» **ASSIGNMENT**
For the records below, tally every line that has the word "functions" and reply with the number alone.

----

(** * Signal: feedback enrichment and retrieval-augmented chat

    A shallow embedding of the enrichment pipeline
    ([app/services/cloudflare.py], [app/api/feedback.py]) and of the chat
    flow ([app/api/chat.py]), with the properties of the design document
    stated and proved over it.

    Conventions.
    - A Python call that may raise is a value of [Py.result]: [Ok v] when it
      returns [v], [Raise e] when it raises.
    - Awaited calls to managed services (model inference, vector index,
      relational store, queue, search index) are answered by an environment
      record holding, for each call site, what the service answers.
    - Python [float] is binary64, modelled by the primitive floats.
    - Python [str] is modelled by [string]; the library functions on text
      ([str.strip], [str.lower], [int], [json.loads]) are an interface,
      [Py.Runtime], with a reference implementation on ASCII text. *)

From Stdlib Require Import ZArith String Ascii List Floats Lia.
From stdpp Require Import gmap strings list pretty.
Set Warnings "-inexact-float,-register-all,-clear-no-such-hyp".

Open Scope string_scope.

(* ===================================================================== *)
(** * Python values, exceptions and library functions                     *)
(* ===================================================================== *)

Module Py.

(** The outcome of evaluating an expression: a value or a raised exception
    (named by its class). *)
Inductive result (A : Type) : Type :=
| Ok (a : A)
| Raise (e : string).
Arguments Ok {A} a.
Arguments Raise {A} e.

#[export] Instance result_ret : MRet result := @Ok.
#[export] Instance result_bind : MBind result :=
  fun A B f m => match m with Ok a => f a | Raise e => Raise e end.
#[export] Instance result_fmap : FMap result :=
  fun A B f m => match m with Ok a => Ok (f a) | Raise e => Raise e end.

Definition is_ok {A} (m : result A) : bool :=
  match m with Ok _ => true | Raise _ => false end.

(** [try: body except: handler] with a bare [except]. *)
Definition try_except {A} (body : result A) (handler : result A) : result A :=
  match body with Ok a => Ok a | Raise _ => handler end.

(** [next((f(x) for x in l if p(x)), default)] *)
Definition next_or {A B} (p : A -> bool) (f : A -> B) (default : B) (l : list A) : B :=
  match List.find p l with Some x => f x | None => default end.

(** [l[-n:]] for [n > 0]: the last [n] elements, the whole list when it is
    shorter. *)
Definition last_n {A} (n : nat) (l : list A) : list A :=
  drop (length l - n) l.

(** [s[:n]] on text. *)
Definition str_take (n : nat) (s : string) : string :=
  String.substring 0 n s.

(** JSON documents as [json.loads] returns them: [None], [bool], [int],
    [float] (kept as its literal), [str], [list], [dict]. *)
Inductive json : Type :=
| JNull
| JBool (b : bool)
| JInt (n : Z)
| JFloat (literal : string)
| JStr (s : string)
| JArr (items : list json)
| JObj (members : list (string * json)).

(** [isinstance(v, list)] *)
Definition is_list (v : json) : bool :=
  match v with JArr _ => true | _ => false end.

(** The library functions the services call on text: [str.strip],
    [str.lower], [int] and [json.loads]; the last two raise on text they do
    not accept ([ValueError], [JSONDecodeError]). *)
Class Runtime : Type := {
  str_strip : string -> string;
  str_lower : string -> string;
  int_of_str : string -> result Z;
  json_loads : string -> result json
}.

Definition or_raise {A} (e : string) (o : option A) : result A :=
  match o with Some a => Ok a | None => Raise e end.

(** ** Reference implementation on ASCII text *)

Definition code (c : ascii) : N := N_of_ascii c.
Definition chr (n : N) : ascii := ascii_of_N n.

Definition in_range (lo hi : N) (c : ascii) : bool :=
  (lo <=? code c)%N && (code c <=? hi)%N.

(** [str.isspace] on one ASCII character: TAB..CR, FS..US and space. *)
Definition isspace (c : ascii) : bool := in_range 9 13 c || in_range 28 32 c.

Fixpoint lstrip (l : list ascii) : list ascii :=
  match l with
  | c :: r => if isspace c then lstrip r else l
  | [] => []
  end.

Definition ascii_strip (s : string) : string :=
  string_of_list_ascii (rev (lstrip (rev (lstrip (list_ascii_of_string s))))).

Definition lower_char (c : ascii) : ascii :=
  if in_range 65 90 c then chr (code c + 32) else c.

Definition ascii_lower (s : string) : string :=
  string_of_list_ascii (map lower_char (list_ascii_of_string s)).

Definition digit (c : ascii) : option Z :=
  if in_range 48 57 c then Some (Z.of_N (code c) - 48)%Z else None.

(** Decimal digits, single underscores allowed between two digits. *)
Fixpoint digits_value (acc : Z) (after_digit : bool) (l : list ascii) : option Z :=
  match l with
  | [] => if after_digit then Some acc else None
  | c :: r =>
      match digit c with
      | Some d => digits_value (10 * acc + d)%Z true r
      | None =>
          if Ascii.eqb c "_" && after_digit then digits_value acc false r else None
      end
  end.

(** [int(s)]: surrounding whitespace, an optional sign, decimal digits. *)
Definition ascii_int (s : string) : option Z :=
  match list_ascii_of_string (ascii_strip s) with
  | c :: r =>
      if Ascii.eqb c "-" then Z.opp <$> digits_value 0 false r
      else if Ascii.eqb c "+" then digits_value 0 false r
      else digits_value 0 false (c :: r)
  | [] => None
  end.

(** *** A JSON reader following [json.decoder] / [json.scanner] *)

Definition quote : ascii := "034"%char.
Definition backslash : ascii := "092"%char.

Definition is_json_ws (c : ascii) : bool :=
  Ascii.eqb c " " || Ascii.eqb c "009" || Ascii.eqb c "010" || Ascii.eqb c "013".

Fixpoint skip_ws (l : list ascii) : list ascii :=
  match l with
  | c :: r => if is_json_ws c then skip_ws r else l
  | [] => []
  end.

Fixpoint strip_prefix (p l : list ascii) : option (list ascii) :=
  match p, l with
  | [], _ => Some l
  | a :: p', b :: l' => if Ascii.eqb a b then strip_prefix p' l' else None
  | _ :: _, [] => None
  end.

Definition keyword (k : string) (l : list ascii) : option (list ascii) :=
  strip_prefix (list_ascii_of_string k) l.

Fixpoint span_digits (l : list ascii) : list ascii * list ascii :=
  match l with
  | c :: r =>
      if in_range 48 57 c then let '(ds, r') := span_digits r in (c :: ds, r')
      else ([], l)
  | [] => ([], [])
  end.

Definition hex_digit (c : ascii) : option N :=
  if in_range 48 57 c then Some (code c - 48)%N
  else if in_range 97 102 c then Some (code c - 87)%N
  else if in_range 65 70 c then Some (code c - 55)%N
  else None.

Definition hex4 (a b c d : ascii) : option N :=
  x ← hex_digit a; y ← hex_digit b; z ← hex_digit c; w ← hex_digit d;
  Some (((x * 16 + y) * 16 + z) * 16 + w)%N.

(** UTF-8 bytes of a code point. *)
Definition utf8 (n : N) : list ascii :=
  (if n <? 128 then [chr n]
   else if n <? 2048 then [chr (192 + n / 64); chr (128 + n mod 64)]
   else if n <? 65536 then
     [chr (224 + n / 4096); chr (128 + (n / 64) mod 64); chr (128 + n mod 64)]
   else
     [chr (240 + n / 262144); chr (128 + (n / 4096) mod 64);
      chr (128 + (n / 64) mod 64); chr (128 + n mod 64)])%N.

Definition simple_escape (c : ascii) : option ascii :=
  if Ascii.eqb c quote then Some quote
  else if Ascii.eqb c backslash then Some backslash
  else if Ascii.eqb c "/" then Some "/"%char
  else if Ascii.eqb c "b" then Some "008"%char
  else if Ascii.eqb c "f" then Some "012"%char
  else if Ascii.eqb c "n" then Some "010"%char
  else if Ascii.eqb c "r" then Some "013"%char
  else if Ascii.eqb c "t" then Some "009"%char
  else None.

----

» **YOUR SOLUTION**
3